Graph Neural Network policies
Swarms are naturally graphs: agents as nodes, near-neighbor
interactions as edges, interaction rules as message passing.
gossamer.graph.MessagePassingPolicy is the common interface for
both hand-crafted policies (classical Boids becomes a zero-parameter
GNN layer) and learned policies (attention over neighbors, edge-
conditioned networks, etc.). This matters because:
- It handles variable agent counts by construction — no padding, no masking hacks.
- It is permutation-invariant — the same policy that trains on 100 agents runs on 100,000 without retraining.
- It composes: consensus and flocking can chain into a single forward pass without ad-hoc glue code.
The two libraries we default to are PyTorch Geometric for PyTorch users and Jraph for JAX users. Arboria’s interface mirrors theirs so switching is cheap.
World models
Classical RL learns a policy directly. World models learn a predictive model of the environment, then plan or train a policy against the model — more sample-efficient when the environment is expensive to simulate, which is the regime many swarm questions live in.
JEPA — Joint-Embedding Predictive Architecture (LeCun, 2022). Predicts representations of future observations in a latent space rather than pixels. Promising for swarm research because most per-agent observations are low-dimensional but the joint state is high-dimensional; latent prediction sidesteps that mismatch. See V-JEPA for video, I-JEPA for images, and the hierarchical variants.

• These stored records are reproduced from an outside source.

(** ** Listings *)

(** The answer to a listing: the names of the tree's listing, each with the type of its entry
    and the inode of its row. *)
Definition listing_answer (m : map_t) (cs : list string) (des : list Dirent) : Prop :=
  ∃ info l, at_ cs = Some (RDir info l) ∧ Permutation (de_Name <$> des) (Name <$> l) ∧
    ∀ d, d ∈ des → ∃ nd cr, at_ (cs ++ [de_Name d]) = Some nd ∧
      m !! abs_path (cs ++ [de_Name d]) = Some cr ∧ de_Inode d = Inode cr ∧
      dirent_type (rnode_type nd) = Ret (de_Type d).

Lemma dirent_type_rnode nd : ∃ t, dirent_type (rnode_type nd) = Ret t.
Proof. destruct nd; eexists; reflexivity. Qed.

Lemma entries_ok_dirents m cs es :
  good_path cs → entries_ok tree rr m cs es →
  ∃ des, make_dirents (map_to_list es) = Ret des ∧ listing_answer m cs des.
Proof.
  intros Hcs (info & l & Hat & Hdom & Hes).
  destruct (to_listing _ _ _ Htree _ _ _ Hcs Hat) as [[Hnd _] _].
  destruct (make_dirents_ok (map_to_list es)) as (des & Hdes & HF).
  { apply Forall_forall. intros [n d] Hin%elem_of_map_to_list.
    destruct (Hes _ _ Hin) as (nd & cr & _ & _ & ->). split; [done|]. apply dirent_type_rnode. }
  exists des. split; [done|]. exists info, l. split_and!; [done|..].
  - assert (de_Name <$> des = (map_to_list es).*1) as ->.
    { clear -HF. induction HF as [|x d l des (Hn & _) _ IH]; [done|]. rewrite !fmap_cons. by f_equal. }
    apply NoDup_Permutation; [apply NoDup_fst_map_to_list|done|].
    intros n. rewrite <- Hdom, list_elem_of_fmap. split.
    + intros ([n' d] & -> & Hin%elem_of_map_to_list). by eexists.
    + intros [d Hd]. exists (n, d). by rewrite elem_of_map_to_list.
  - intros d Hd. apply list_elem_of_lookup in Hd as [i Hi].
    destruct (Forall2_lookup_r _ _ _ _ _ HF Hi) as ([n e] & Hx & Hn & Hino & Hty).
    apply list_elem_of_lookup_2, elem_of_map_to_list in Hx. simpl in *.
    destruct (Hes _ _ Hx) as (nd & cr & Hat' & Hcr & ->). rewrite Hn. by exists nd, cr.
Qed.

Lemma list_dirents_served m pinned h cs d es (w : W) :
  holding m pinned h w → dir_ok m cs d → dirEntries (dir_data d) = Some es →
  served_with m pinned h (λ m' des d' _, dir_ok m' cs d' ∧ listing_answer m' cs des)
    (λ m' _ d', dir_ok m' cs d') (list_dirents (d, w)).
Proof.
  intros Hw Hd Hes. unfold list_dirents. apply served_get. rewrite Hes. simpl.
  pose proof Hd as [[Hg _ _ _ [[_ _ He _ _] _]] _].
  destruct (entries_ok_dirents m cs es Hg (He _ Hes)) as (des & Hdes & Hans).
  unfold go_lift. rewrite Hdes. by apply served_ret.
Qed.

Lemma load_listing_served m pinned h cs d cr (w : W) :
  holding m pinned h w → dir_ok m cs d → m !! abs_path cs = Some cr → is_Some (DirEntries cr) →
  served_with m pinned h (λ m' des d' _, dir_ok m' cs d' ∧ listing_answer m' cs des)
    (λ m' _ d', dir_ok m' cs d') ((load_listing d;; list_dirents) (d, w)).
Proof.
  intros Hw Hd Hcr Hs. pose proof Hd as [[Hg Hp Hb Hdr [Hok (cr' & Hcr' & Hrow)]] Hr]. simplify_eq.
  pose proof (GetDirEntries_grows tree rr (DB := DB) m cs cr Hg Hcr) as Hgrow.
  rewrite (le_inode _ _ Hrow) in Hgrow.
  eapply served_bind with (P0 := λ m' _ d' _, dir_ok m' cs d' ∧ is_Some (dirEntries (dir_data d'))).
  - unfold load_listing. eapply served_bind.
    { eapply served_metadata; [done|exact Hgrow|intros; by eapply dir_ok_mono]. }
    intros m1 es' d' w1 Hle Hw1 ((cr1 & Hcr1 & Hok1 & ->) & -> & _). apply served_ret; [done|].
    split; [|by eexists].
    destruct (Hle _ _ Hcr) as (cr2 & Hcr2 & Hrow2). assert (cr2 = cr1) as -> by congruence.
    destruct (le_entries _ _ Hrow2 Hs) as [es Hes]. rewrite Hes. simpl.
    pose proof (ro_entries _ _ _ _ _ Hok1 _ Hes) as Hent.
    apply (dir_ok_mono _ _ _ _ Hle) in Hd. destruct Hd as [[? ? ? ? [[] (cr3 & Hcr3 & [])]] Hr'].
    split; [|exact Hr']. split; try done. assert (cr3 = cr1) as -> by congruence. split.
    + split; try done. simpl. intros es' [= <-]. exact Hent.
    + exists cr1. split; [done|]. split; simpl; try done. intros _. by exists es.
  - intros m1 u d' w1 Hle Hw1 [Hd' [es Hes]]. by eapply list_dirents_served.
Qed.

(** Fetching the listing with the directory open. *)
Lemma fetch_listing_served m pinned cs d f (w : W) :
  holding m pinned (JustOpened (tr_file f) cs) w → dir_ok m cs d → tr_domain f ∈ allDomains →
  served m pinned (λ m' des d' _, dir_ok m' cs d' ∧ listing_answer m' cs des)
    (λ m' _ d', dir_ok m' cs d')
    (go_defer (on_world (tr_Close f)) (store_listing d f;; load_listing d;; list_dirents) (d, w)).
Proof.
  intros Hw Hd Hdom. pose proof Hd as [[Hg Hp Hb _ [_ (cr & Hcr & Hrow)]] _].
  destruct (dir_entry _ _ _ Hd) as (info & l0 & Hat).
  apply (served_defer_close globals tree rr P pinned m
    (λ m' des d', dir_ok m' cs d' ∧ listing_answer m' cs des)); [done|].
  unfold store_listing, mbind, go_mbind. rewrite !go_bind_assoc.
  eapply served_Readdir; [exact Hw|exact Hg|done|exact Hat|by intros|].
  intros l w2 Hperm Hw2. rewrite Hp.
  eapply served_bind with (P0 := λ m' _ d' _, d' = d ∧ ∃ cr, m' !! abs_path cs = Some cr ∧
    is_Some (DirEntries cr)).
  - replace (dir_inode d) with (Inode cr) by (rewrite (le_inode _ _ Hrow); done).
    eapply served_weaken with (E := λ m' _ d', dir_ok m' cs d');
      [eapply served_metadata; [done|by eapply PutDirEntries_grows|]|..].
    + intros m3 code Hle3. by eapply dir_ok_mono.
    + intros m3 u d' s Hle3 (Hx & -> & _). by split.
    + done.
  - intros m2 u d' w3 Hle2 Hw3 (-> & cr2 & Hcr2 & Hs).
    eapply load_listing_served; [done|by eapply dir_ok_mono|done|done].
Qed.

Lemma ReadDirAll_served m pinned cs d (w : W) :
  world_ok m pinned w → dir_ok m cs d →
  served m pinned (λ m' des d' _, dir_ok m' cs d' ∧ listing_answer m' cs des)
    (λ m' _ d', dir_ok m' cs d') (ReadDirAll (d, w)).
Proof.
  intros Hw Hd. pose proof Hd as [[Hg Hp Hb _ [_ (cr & Hcr & Hrow)]] _].
  unfold ReadDirAll. apply served_get. rewrite Hb.
  destruct (dir_direct d) eqn:Hdir;
    [|destruct (bool_decide (is_Some (dirEntries (dir_data d)))) eqn:Hc; simpl].
  - eapply served_account; [done|in_ops|in_ops|]. intros w1 Hw1 _.
    eapply served_Open; [done|exact Hg|..].
    + intros f w2 Hdom Hw2. eapply fetch_listing_served; [done|done|rewrite Hdom; in_ops].
    + intros e w2 Hw2.
      destruct (bool_decide (is_Some (dirEntries (dir_data d)))) eqn:Hc; [|by apply served_err].
      apply bool_decide_eq_true in Hc as Hs.
      eapply load_listing_served; [done|done|done|by apply (le_entries _ _ Hrow)].
  - apply bool_decide_eq_true in Hc as [es Hes].
    eapply served_account; [done|in_ops|in_ops|]. intros w1 Hw1 _. by eapply list_dirents_served.
  - eapply served_account; [done|in_ops|in_ops|]. intros w1 Hw1 _.
    unfold mbind, go_mbind. rewrite try_bind. eapply served_Open; [done|exact Hg|..].
    + intros f w2 Hdom Hw2. eapply fetch_listing_served; [done|done|rewrite Hdom; in_ops].
    + intros e w2 Hw2. by apply served_err.
Qed.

Dreamer (Hafner et al., V1 through V3). Recurrent latent world model with an actor-critic policy trained on imagined rollouts. The most battle-tested baseline in model-based RL; the V3 paper shows strong sample-efficiency across 150+ tasks.
Graph world models. GraphCast-style architectures that predict future node states directly over the interaction graph. Likely the best architectural fit for swarms, and a natural anchor for the research direction outlined in CLAUDE.md §B.1. Open research — fewer shipping implementations than JEPA / Dreamer.
When world models help and when they don’t. Pure consensus convergence doesn’t need them; classical control theory is sharper. Delayed / partitioned communication (ICCD-style) does need them — anticipation is worth modeling explicitly rather than reacting.
Emergent communication
When MARL agents are given a learnable communication channel, they learn protocols. Whether those protocols generalize and transfer is the research question.
- Channel constraints (bandwidth, latency, loss, energy cost)
produce structurally different protocols. See
gossamer.learning.comm_channel.CommChannel. - Standard instruments: topographic similarity, context independence, compositionality, disentanglement.
- Key question in this thread: do the learned protocols rediscover CRDT-like abstractions under DTN conditions? See the research direction in CLAUDE.md §B.3.
Foundational references: Foerster et al. 2016 (DIAL/RIAL), Lazaridou & Baroni 2020 (review), Chaabouni et al. 2020 (compositionality).
Putting it together
A realistic 2026 Arboria paper stack looks like:
- Physics: Leviathan (C++) for large-N, Brax/JAX for differentiable experiments.
- Policy substrate:
gossamer.graph.MessagePassingPolicy— the same interface for classical and learned baselines. - Learned policy: MAPPO with CTDE, optionally with a learnable comm channel.
- World model (where anticipatory behavior is needed): Dreamer or a graph JEPA.
- Evaluation: the Arboria Swarm Benchmark with seed-controlled reproducibility.
That’s the surface area modern swarm research needs to cover to be legible to today’s reviewers.